Benfield D P, Luscombe D K
Arzneimittelforschung. 1983;33(6):847-50.
The influence of 1-(omega-dimethylaminoethylmethyl)-amino-3-phenylindole hydrochloride (binodaline, Sgd-Scha 1059) on the uptake of noradrenaline (norepinephrine, NA), 5-hydroxytryptamine (5-HT) and dopamine (DA) into pre-synaptic nerve endings has been studied using purified synaptosomal preparations from various regions of rat brain. Binodaline was found to be an effective inhibitor of biogenic amine uptake the IC50 values being 5.0 X 10(-6) mol/l (NA), 2.3 X 10(-7) mol/l (5-HT) and 1.5 X 10(-6) mol/l (DA). The desmethyl analogue of binodaline (Sgd 20578) also inhibited transmitter uptake into cerebral nerve endings, being more potent than the parent compound in inhibiting NA uptake (8.5 X 10 mol/l), of a similar potency with respect to 5-HT (3.2 X 10(-7) mol/l) and slightly less potent against DA (8.3 X 10(-6) mol/l). Neither binodaline nor the desmethyl derivative was found to influence cerebral levels of NA, 5-HT and DA following acute dosing in rats. Brain concentrations of the related metabolites 5-hydroxyindolacetic acid, dihydroxyphenylacetic acid and homovanillinic acid were also unchanged. It is concluded that binodaline owes its antidepressant activity at least in part to its ability to inhibit monoamine uptake into pre-synaptic cerebral nerve endings.
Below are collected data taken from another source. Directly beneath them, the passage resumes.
(** C1: at every element type [U] the array overload of [make_unique]
    is ill-typed: it hands the [U*] of [new U[size]()] to the
    constructor of [MyUniquePtr<U[]>], whose parameter is a pointer to
    [U[]]; and [reset], hence the destructor, of [MyUniquePtr<U[]>] is
    ill-typed as well: it hands that pointer to [U[]] to
    [DefaultDeleter<U[]>::operator()], whose parameter is a [U*]. The
    first overload at [T = U[]] is ill-typed too, so no free constructor
    produces an array owner. The scalar path type-checks at exactly the
    types that are not arrays. *)
Theorem array_path_is_ill_typed (U : cxx_type) :
  make_unique_array_typechecks U = false
  ∧ reset_typechecks (array_of_unknown_bound U) = false
  ∧ make_unique_typechecks (array_of_unknown_bound U) = false
  ∧ ∀ T, make_unique_typechecks T && reset_typechecks T
         = match T with
           | array_of_unknown_bound _ => false
           | _ => true
           end.
Proof.
  pose proof (array_type_is_not_its_element U) as Hne.
  assert (make_unique_typechecks (array_of_unknown_bound U) = false) as Hfirst.
  { unfold make_unique_typechecks, pointer_converts, new_pointee, handle_pointee.
    by apply bool_decide_eq_false. }
  split_and!.
  - unfold make_unique_array_typechecks, pointer_converts, handle_pointee.
    by apply bool_decide_eq_false.
  - unfold reset_typechecks, pointer_converts, handle_pointee, DefaultDeleter_pointee.
    apply bool_decide_eq_false. congruence.
  - done.
  - intros [|V|V].
    + done.
    + pose proof (array_type_is_not_its_element V) as HneV.
      unfold make_unique_typechecks, pointer_converts, new_pointee, handle_pointee.
      rewrite bool_decide_eq_false_2 by done. done.
    + unfold make_unique_typechecks, reset_typechecks, pointer_converts,
        new_pointee, handle_pointee, DefaultDeleter_pointee.
      by rewrite !bool_decide_eq_true_2.
Qed.

(** ** The concrete collaborators *)

Lemma arena_new_spec {T : Type} limit (m : Mem T) n p :
  arena_new limit m n = Some p → p ≠ nullptr ∧ blocks m !! p = None.
Proof.
  unfold arena_new. case_decide; [|done].
  intros [= <-].
  pose proof (is_fresh ({[nullptr]} ∪ dom (blocks m))) as Hfresh.
  split; [set_solver|].
  apply not_elem_of_dom. set_solver.
Qed.

Lemma arena_contract (T : Type) limit : @operator_new_contract T (arena T limit).
Proof. intros m n p. apply arena_new_spec. Qed.

(** The instrumented releaser counts one per destroyed owner. *)
Lemma dtor_counting_adds_one (c : Config Z CountingDeleter) this h k b f n rest :
  owners c !! this = Some (MkOwner h (counting k)) →
  h ≠ nullptr →
  k ≠ h →
  blocks (mem c) !! h = Some b →
  form b = new_single →
  blocks (mem c) !! k = Some (Block f (n :: rest)) →
  ∃ c', dtor this c = Ok tt c'
        ∧ load k 0 (mem c') = Some (n + 1)
        ∧ calls c' = calls c ++ [(counting k, h)].
Proof.
  intros Hthis Hh Hkh Hb Hform Hk.
  eexists. split_and!.
  - eapply dtor_live_nonnull; [done|done|].
    cbn. unfold CountingDeleter_call.
    rewrite (load_live _ _ _ _ Hk). cbn.
    rewrite (store_live _ _ _ _ _ Hk) by (cbn; lia). cbn.
    erewrite delete_expr_live; [|done|cbn; by simplify_map_eq].
    by rewrite decide_True.
  - unfold load; cbn. by simplify_map_eq.
  - done.
Qed.

(** A releaser that looks at its owner from inside [reset(h2)] finds the
    handle that is being released, neither [nullptr] nor [h2]. *)
Lemma reset_probe_sees_old_handle (c : Config Z ProbeDeleter) this h1 h2 k b bk :
  owners c !! this = Some (MkOwner h1 (probe this k)) →
  h1 ≠ nullptr →
  k ≠ h1 →
  blocks (mem c) !! h1 = Some b →
  form b = new_single →
  blocks (mem c) !! k = Some bk →
  (0 < length (cells bk))%nat →
  ∃ c', reset this h2 c = Ok tt c'
        ∧ load k 0 (mem c') = Some h1
        ∧ get this c' = Ok h2 c'.
Proof.
  intros Hthis Hh Hkh Hb Hform Hk Hlen.
  eexists. split_and!.
  - eapply reset_live_nonnull; [done|done|].
    cbn. rewrite Hthis. cbn.
    rewrite (store_live _ _ _ _ _ Hk Hlen).
    erewrite delete_expr_live; [|done|cbn; by simplify_map_eq].
    by rewrite decide_True.
  - unfold load; cbn. simplify_map_eq.
    by apply list_lookup_insert_eq.
  - unfold get. by step.
Qed.

(** ** The theorems at work on the sample states *)

Lemma dtor_releases_exactly_once_witness :
  (∃ m', call (counting 8) 1 (owners sample) (mem sample) = Some m'
         ∧ load 8 0 m' = Some 1
         ∧ dtor 0%nat sample
           = Ok tt (MkConfig (delete 0%nat (owners sample)) m'
                             (calls sample ++ [(counting 8, 1)])))
  ∧ dtor 2%nat sample
    = Ok tt (MkConfig (delete 2%nat (owners sample)) (mem sample) (calls sample)).
Proof.
  split.
  - eexists. split_and!; [vm_compute; reflexivity|vm_compute; reflexivity|].
    apply (proj1 (dtor_releases_exactly_once sample 0%nat 1 (counting 8)
                    ltac:(vm_compute; reflexivity)));
      [unfold nullptr; lia|vm_compute; reflexivity].
  - apply (proj2 (dtor_releases_exactly_once sample 2%nat nullptr (counting 9)
                    ltac:(vm_compute; reflexivity))).
    reflexivity.
Defined.

Lemma reset_releases_old_stores_new_witness :
  (∃ m', call (counting 8) 1 (owners sample) (mem sample) = Some m'
         ∧ reset 0%nat 3 sample
           = Ok tt (MkConfig (<[0%nat := MkOwner 3 (counting 8)]> (owners sample)) m'
                             (calls sample ++ [(counting 8, 1)])))
  ∧ reset 2%nat 3 sample
    = Ok tt (MkConfig (<[2%nat := MkOwner 3 (counting 9)]> (owners sample))
                      (mem sample) (calls sample)).
Proof.
  split.
  - eexists. split; [vm_compute; reflexivity|].
    apply (proj1 (reset_releases_old_stores_new sample 0%nat 1 3 (counting 8)
                    ltac:(vm_compute; reflexivity)));
      [unfold nullptr; lia|vm_compute; reflexivity].
  - apply (proj2 (reset_releases_old_stores_new sample 2%nat nullptr 3 (counting 9)
                    ltac:(vm_compute; reflexivity))).
    reflexivity.
Defined.
(** Modelled from the spec: the render helpers of
    [neuroglancer/annotation/type_handler] are not part of the sources;
    each drawn instance consumes a contiguous block of
    [pickIdsPerInstance] pick ids, from the base pick id of the call on. *)
Definition instancePickOffset (call : DrawCall) (instanceIndex partIndex : Z) : Z :=
  draw_basePickId call + instanceIndex * pickIdsPerInstance (draw_type call) + partIndex.

(** What the loop of [updateMouseState] holds when it finds the type that
    contains the offset. *)
Record Picked := {
  picked_type : AnnotationType;
  picked_instanceIndex : Z;
  (** [ids[instanceIndex]], [undefined] outside of [ids] *)
  picked_id : option string;
  picked_partIndex : Z;
  picked_bufferOffset : Z;
}.

(** [serializedAnnotations.data.byteOffset]: [serializeAnnotations] wraps
    the whole [ArrayBuffer]. *)
Definition data_byteOffset : Z := 0.

(** The loop of [updateMouseState] over the annotation types. *)
Fixpoint resolve (types : list AnnotationType) (serializedAnnotations : SerializedAnnotations)
    (pickedOffset : Z) : option Picked :=
  match types with
  | [] => None
  | annotationType :: rest =>
      let ids := typeToIds serializedAnnotations annotationType in
      let pickIdsPerInstance := pickIdsPerInstance annotationType in
      if pickedOffset <? Z.of_nat (length ids) * pickIdsPerInstance
      then
        let instanceIndex := pickedOffset / pickIdsPerInstance in
        Some {| picked_type := annotationType;
                picked_instanceIndex := instanceIndex;
                picked_id := if 0 <=? instanceIndex then ids !! Z.to_nat instanceIndex
                             else None;
                picked_partIndex := js_rem pickedOffset pickIdsPerInstance;
                picked_bufferOffset :=
                  data_byteOffset + typeToOffset serializedAnnotations annotationType
                  + instanceIndex
                    * (geometry_serializedBytes annotationType rank
                       + ps_serializedBytes propertySerializer) |}
      else resolve rest serializedAnnotations
             (pickedOffset - Z.of_nat (length ids) * pickIdsPerInstance)
  end.

(** The fields of [MouseSelectionState] that [updateMouseState] assigns
    before it snaps the mouse position. *)
Record MouseSelectionState := {
  pickedAnnotationId : option string;
  pickedOffset : Z;
  pickedAnnotationBufferOffset : option Z;
}.

(** [updateMouseState(mouseState, _pickedValue, pickedOffset, data)];
    [chunkTransformError] tells whether [this.chunkTransform.error] is
    defined. What follows the assignments of the picked annotation only
    writes [mouseState.position]. *)
Definition updateMouseState (chunkTransformError : bool) (mouseState : MouseSelectionState)
    (pickedOffset : Z) (serializedAnnotations : SerializedAnnotations)
  : MouseSelectionState :=
  if chunkTransformError then mouseState else
  match resolve annotationTypes serializedAnnotations pickedOffset with
  | Some p =>
      {| pickedAnnotationId := picked_id p;
         pickedOffset := picked_partIndex p;
         pickedAnnotationBufferOffset := Some (picked_bufferOffset p) |}
  | None => mouseState
  end.
End Picking.

(** The bytes that [serializeFloatVector] writes for the elements [xs]. *)
Fixpoint encode_elements (isLittleEndian : bool) (xs : list (option Float32)) : list Z :=
  match xs with
  | [] => []
  | x :: xs' =>
      endian_order isLittleEndian (bytes_of_bits (toFloat32 x))
      ++ encode_elements isLittleEndian xs'
  end.


(** Example records: the binary32 patterns are those of 1, 2, 3 and -5. *)
Definition example_line : Annotation :=
  {| description := DescUndefined; id := "a"; relatedSegments := None; properties := [];
     geometry := LineGeometry [0x3F800000; 0x40000000] [0x40400000; 0xC0A00000] |}.
(** * AirSecAnalyzer: the fuzzing engine, the mode orchestrator and the recorder

    A shallow embedding of [SatTest/SatTest.py] and of the command loop of
    [GNURadio/recording.py], with the properties of the specification that
    concern them.

    Conventions of the embedding.
    - A Python [bytes] or [bytearray] value is a [list Z]; every element of a
      real buffer lies in [0, 256), and a write of any other value into a
      [bytearray] raises [ValueError], as in CPython.
    - A Python [str] is the list of its code points.
    - A Python exception is a constructor of [exn]; a computation that may
      raise has type [result A].
    - The [random] module is an interface ([RandomSource]) whose state is
      threaded explicitly.
    - Sockets and child processes belong to the environment: what the program
      does to them is recorded as a list of events, what they answer is an
      argument of the function. *)

From Stdlib Require Import ZArith Lia Bool Ascii String DecimalString.
From stdpp Require Import base decidable list numbers strings gmap.

Local Open Scope Z_scope.

(* ===================================================================== *)
(** ** The Python run time                                                *)
(* ===================================================================== *)

Module Py.

(** [bytes] and [str]. *)
Abbreviation bytes := (list Z) (only parsing).
Abbreviation str := (list Z) (only parsing).

(** A literal of the source, as code points. The literals of these scripts
    are ASCII, so the same numbers are their UTF-8 bytes. *)
Definition lit (s : string) : list Z :=
  List.map (fun c => Z.of_N (N_of_ascii c)) (list_ascii_of_string s).

Inductive exn : Type :=
| ValueError
| IndexError
| UnicodeDecodeError
| UnicodeEncodeError
| ConnectionRefusedError
| AttributeError
| OverflowError
| RuntimeError (msg : str).

Inductive result (A : Type) : Type :=
| Ok (a : A)
| Raise (e : exn).
Arguments Ok {A} a.
Arguments Raise {A} e.

Definition bind {A B} (m : result A) (k : A -> result B) : result B :=
  match m with
  | Ok a => k a
  | Raise e => Raise e
  end.

Definition raises {A} (m : result A) : Prop := exists e, m = Raise e.

(** [for i in range(start, start + count): s = body(i, s)], stopping at the
    first exception. *)
Fixpoint for_range {St} (body : nat -> St -> result St)
         (start count : nat) (s : St) : result St :=
  match count with
  | O => Ok s
  | S c => bind (body start s) (for_range body (S start) c)
  end.

(** [l[a:b]] for [0 <= a]: Python clamps both ends to the length. *)
Definition slice (l : list Z) (a b : nat) : list Z := take (b - a) (drop a l).

Definition is_byte (v : Z) : bool := (0 <=? v) && (v <? 256).

(** [b[i]] on a bytearray, [0 <= i]. *)
Definition bytearray_get (b : bytes) (i : nat) : result Z :=
  match b !! i with
  | Some x => Ok x
  | None => Raise IndexError
  end.

(** [b[i] = v] on a bytearray, [0 <= i]: the index must exist and the value
    must be a byte. *)
Definition bytearray_set (b : bytes) (i : nat) (v : Z) : result bytes :=
  if bool_decide (i < length b)%nat then
    if is_byte v then Ok (<[i := v]> b) else Raise ValueError
  else Raise IndexError.

(** [hay.startswith(sub)] as a test on the front of a list. *)
Definition starts_with (sub hay : list Z) : bool :=
  bool_decide (take (length sub) hay = sub).

(** The scan of [bytes.count] for a non-empty [sub]: occurrences are counted
    from the left and, after a match, the scan resumes behind it, so the
    counted occurrences never overlap. [skip] is the number of positions
    still covered by the last match. *)
Fixpoint count_scan (sub hay : list Z) (skip : nat) : nat :=
  match hay with
  | [] => O
  | _ :: tl =>
      match skip with
      | S k => count_scan sub tl k
      | O => if starts_with sub hay
             then S (count_scan sub tl (length sub - 1))
             else count_scan sub tl 0
      end
  end.

(** [hay.count(sub)]; the empty [sub] is found between all bytes. *)
Definition bytes_count (hay sub : list Z) : nat :=
  match sub with
  | [] => S (length hay)
  | _ => count_scan sub hay 0
  end.

(** *** UTF-8 *)

Definition is_cont (b : Z) : bool := (128 <=? b) && (b <=? 191).
Definition in_range (lo hi b : Z) : bool := (lo <=? b) && (b <=? hi).

(** [b.decode("utf-8")] with the default strict error handler: shortest
    form only, no surrogates, nothing above U+10FFFF. [None] stands for
    the [UnicodeDecodeError]. *)
Fixpoint utf8_decode (b : bytes) : option str :=
  match b with
  | [] => Some []
  | b0 :: r0 =>
      if in_range 0 127 b0 then cons b0 <$> utf8_decode r0
      else match r0 with
      | [] => None
      | b1 :: r1 =>
          if in_range 194 223 b0 then
            if is_cont b1
            then cons ((b0 - 192) * 64 + (b1 - 128)) <$> utf8_decode r1
            else None
          else match r1 with
          | [] => None
          | b2 :: r2 =>
              if in_range 224 239 b0 then
                if in_range (if b0 =? 224 then 160 else 128)
                            (if b0 =? 237 then 159 else 191) b1
                   && is_cont b2
                then cons ((b0 - 224) * 4096 + (b1 - 128) * 64 + (b2 - 128))
                       <$> utf8_decode r2
                else None
              else match r2 with
              | [] => None
              | b3 :: r3 =>
                  if in_range 240 244 b0
                     && in_range (if b0 =? 240 then 144 else 128)
                                 (if b0 =? 244 then 143 else 191) b1
                     && is_cont b2 && is_cont b3
                  then cons ((b0 - 240) * 262144 + (b1 - 128) * 4096
                             + (b2 - 128) * 64 + (b3 - 128))
                         <$> utf8_decode r3
                  else None
              end
          end
      end
  end.

Definition decode (b : bytes) : result str :=
  match utf8_decode b with
  | Some s => Ok s
  | None => Raise UnicodeDecodeError
  end.

(** The UTF-8 bytes of one code point; a surrogate has none. *)
Definition utf8_encode_cp (c : Z) : option bytes :=
  if c <? 0 then None
  else if c <? 128 then Some [c]
  else if c <? 2048 then Some [192 + c / 64; 128 + c mod 64]
  else if c <? 65536 then
    if in_range 55296 57343 c then None
    else Some [224 + c / 4096; 128 + (c / 64) mod 64; 128 + c mod 64]
  else if c <? 1114112 then
    Some [240 + c / 262144; 128 + (c / 4096) mod 64;
          128 + (c / 64) mod 64; 128 + c mod 64]
  else None.

Fixpoint utf8_encode (s : str) : option bytes :=
  match s with
  | [] => Some []
  | c :: r =>
      match utf8_encode_cp c, utf8_encode r with
      | Some bc, Some br => Some (bc ++ br)
      | _, _ => None
      end
  end.

(** [s.encode("utf-8")]. *)
Definition encode (s : str) : result bytes :=
  match utf8_encode s with
  | Some b => Ok b
  | None => Raise UnicodeEncodeError
  end.

(** [c.isspace()] for one code point. *)
Definition isspace (c : Z) : bool :=
  in_range 9 13 c || in_range 28 32 c || (c =? 133) || (c =? 160)
  || (c =? 5760) || in_range 8192 8202 c || (c =? 8232) || (c =? 8233)
  || (c =? 8239) || (c =? 8287) || (c =? 12288).

Fixpoint lstrip (s : str) : str :=
  match s with
  | c :: r => if isspace c then lstrip r else s
  | [] => []
  end.

(** [s.strip()]. *)
Definition strip (s : str) : str := rev (lstrip (rev (lstrip s))).

(** [str(n)] for an [int]. *)
Definition str_of_int (n : Z) : str := lit (NilZero.string_of_int (Z.to_int n)).

(** [print(a, b)]: the arguments separated by a space, then a newline. *)
Definition print2 (a b : str) : str := a ++ [32] ++ b ++ [10].
Definition print1 (a : str) : str := a ++ [10].

(** *** The random module

    [rs_random] is one call of [random.random()], which returns [k / 2^53];
    the model keeps the numerator [k]. [rs_randbelow n] is the generator's
    [_randbelow(n)], on which [randint] and [choice] are built. *)
Class RandomSource (G : Type) : Type := {
  rs_random : G -> Z * G;
  rs_randbelow : Z -> G -> Z * G;
  rs_random_range : forall g, 0 <= (rs_random g).1 < 2 ^ 53;
  rs_randbelow_range : forall n g, 0 < n -> 0 <= (rs_randbelow n g).1 < n
}.
(** * Forecast-accuracy metrics: a Rocq model of [lib/evaluation/metrics.py]

    The module scores a table of (group, truth, forecast) rows with five
    error functions and formats the result for display.  The model below
    follows the Python source function by function:

    - numpy's float64 values are idealised as real numbers extended with
      [NaN]: rounding, overflow to an infinity and underflow to zero are
      not part of the tables below, and the columns "truth" and "forecast"
      are taken to be float64 columns (an int64 column wraps around where
      a float overflows).  Where a statement depends on these effects the
      error functions are also given on binary64 floats and on int64
      values as they are ([F64], [I64]);
    - exceptions are an error monad ([result]);
    - pandas data frames are Python objects: they live in a store and the
      program passes references to them around, so that in-place column
      assignment is visible through every alias.  *)

From Stdlib Require Import Reals Lra Lia ZArith String Ascii List.
From Stdlib Require Floats.
From stdpp Require Import gmap strings list fin_maps pretty sorting.

(** ** Python exceptions *)

Inductive exn : Type :=
| KeyError (k : string)
| IndexError
| ValueError
| TypeError
| BadReference (l : nat).

Inductive result (A : Type) : Type :=
| Ok (a : A)
| Raise (e : exn).
Arguments Ok {A} a.
Arguments Raise {A} e.

#[global] Instance result_ret : MRet result := @Ok.
#[global] Instance result_bind : MBind result :=
  λ A B f m, match m with Ok a => f a | Raise e => Raise e end.
#[global] Instance result_fmap : FMap result :=
  λ A B f m, match m with Ok a => Ok (f a) | Raise e => Raise e end.

(** [try: body except: handler] with a bare [except], which catches
    every exception. *)
Definition try_except {A} (body : result A) (handler : exn → result A) : result A :=
  match body with
  | Ok a => Ok a
  | Raise e => handler e
  end.

(** [mapM] for the error monad: the first exception wins. *)
Fixpoint result_mapM {A B} (f : A → result B) (l : list A) : result (list B) :=
  match l with
  | [] => Ok []
  | x :: l' => y ← f x; ys ← result_mapM f l'; Ok (y :: ys)
  end.

(** ** numpy scalars and one-dimensional arrays *)

Module Np.

(** A float64, idealised: a real number or not-a-number. *)
Inductive npfloat : Type :=
| Fin (x : R)
| NaN.

Abbreviation ndarray := (list npfloat).

#[global] Instance R_eq_dec : EqDecision R := Req_dec_T.
#[global] Instance R_lt_dec : RelDecision Rlt := Rlt_dec.
#[global] Instance R_le_dec : RelDecision Rle := Rle_dec.
#[global] Instance npfloat_eq_dec : EqDecision npfloat.
Proof. solve_decision. Defined.

Definition lift1 (f : R → R) (a : npfloat) : npfloat :=
  match a with
  | Fin x => Fin (f x)
  | NaN => NaN
  end.

Definition lift2 (f : R → R → R) (a b : npfloat) : npfloat :=
  match a, b with
  | Fin x, Fin y => Fin (f x y)
  | _, _ => NaN
  end.

Definition add : npfloat → npfloat → npfloat := lift2 Rplus.
Definition sub : npfloat → npfloat → npfloat := lift2 Rminus.
Definition mul : npfloat → npfloat → npfloat := lift2 Rmult.
Definition fabs : npfloat → npfloat := lift1 Rabs.
Definition square : npfloat → npfloat := lift1 (λ x, x * x)%R.

(** True division.  A zero divisor gives an infinity or a nan in IEEE
    arithmetic (with a warning, not an exception); infinities are not
    part of this model and the case is [NaN] here.  The error functions
    only divide by entries they have masked to be nonzero. *)
Definition div (a b : npfloat) : npfloat :=
  match a, b with
  | Fin x, Fin y => if decide (y = 0%R) then NaN else Fin (x / y)
  | _, _ => NaN
  end.

(** [np.sqrt]: nan (and a warning) below zero. *)
Definition sqrt (a : npfloat) : npfloat :=
  match a with
  | Fin x => if decide (x < 0)%R then NaN else Fin (R_sqrt.sqrt x)
  | NaN => NaN
  end.

(** [x != 0]: a nan is different from zero. *)
Definition ne0 (a : npfloat) : bool :=
  match a with
  | Fin x => bool_decide (x ≠ 0%R)
  | NaN => true
  end.

(** Element-wise binary operation on two 1-D arrays, with numpy's
    broadcasting: equal lengths pair up, a length-1 array is stretched,
    anything else is a [ValueError]. *)
Definition broadcast2 (f : npfloat → npfloat → npfloat) (a b : ndarray)
  : result ndarray :=
  if decide (length a = length b) then Ok (zip_with f a b)
  else match a, b with
       | [x], _ => Ok (f x <$> b)
       | _, [y] => Ok ((λ x, f x y) <$> a)
       | _, _ => Raise ValueError
       end.

(** [np.where(cond)[0]]: the positions at which [cond] holds. *)
Fixpoint where_from (i : nat) (cond : list bool) : list nat :=
  match cond with
  | [] => []
  | c :: cond' => (if c then [i] else []) ++ where_from (S i) cond'
  end.
Definition where_ (cond : list bool) : list nat := where_from 0 cond.

(** [a[idx]] with an integer index array: [IndexError] out of bounds. *)
Definition take (a : ndarray) (idx : list nat) : result ndarray :=
  result_mapM (λ i, match a !! i with
                    | Some x => Ok x
                    | None => Raise IndexError
                    end) idx.

Definition sum (a : ndarray) : npfloat := foldr add (Fin 0) a.

(** [np.mean] / [ndarray.mean]: the mean of an empty array is nan (numpy
    emits a RuntimeWarning and does not raise). *)
Definition mean (a : ndarray) : npfloat :=
  match a with
  | [] => NaN
  | _ :: _ => lift1 (λ s, s / INR (length a))%R (sum a)
  end.

(** What the error functions are called with: a whole column (a
    [pd.Series]) or, in aggregate mode, one number. *)
Inductive arg : Type :=
| Series (xs : ndarray)
| Scalar (x : npfloat).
利用从大鼠脑不同区域纯化得到的突触体标本,研究了1-(ω-二甲基氨基乙基甲基)-氨基-3-苯基吲哚盐酸盐(双节点林,Sgd-Scha 1059)对去甲肾上腺素(去甲肾腺素,NA)、5-羟色胺(5-HT)和多巴胺(DA)摄入突触前神经末梢的影响。发现双节点林是生物胺摄取的有效抑制剂,其IC50值分别为5.0×10⁻⁶mol/L(NA)、2.3×10⁻⁷mol/L(5-HT)和1.5×10⁻⁶mol/L(DA)。双节点林的去甲基类似物(Sgd 20578)也抑制递质摄入脑神经末梢,在抑制NA摄取方面比母体化合物更有效(8.5×10⁻⁸mol/L),对5-HT的效力相似(3.2×10⁻⁷mol/L),对DA的效力略低(8.3×10⁻⁶mol/L)。在对大鼠急性给药后,未发现双节点林及其去甲基衍生物影响脑内NA、5-HT和DA的水平。相关代谢产物5-羟吲哚乙酸、二羟基苯乙酸和高香草酸的脑内浓度也未改变。结论是双节点林的抗抑郁活性至少部分归因于其抑制单胺摄入突触前脑神经末梢的能力。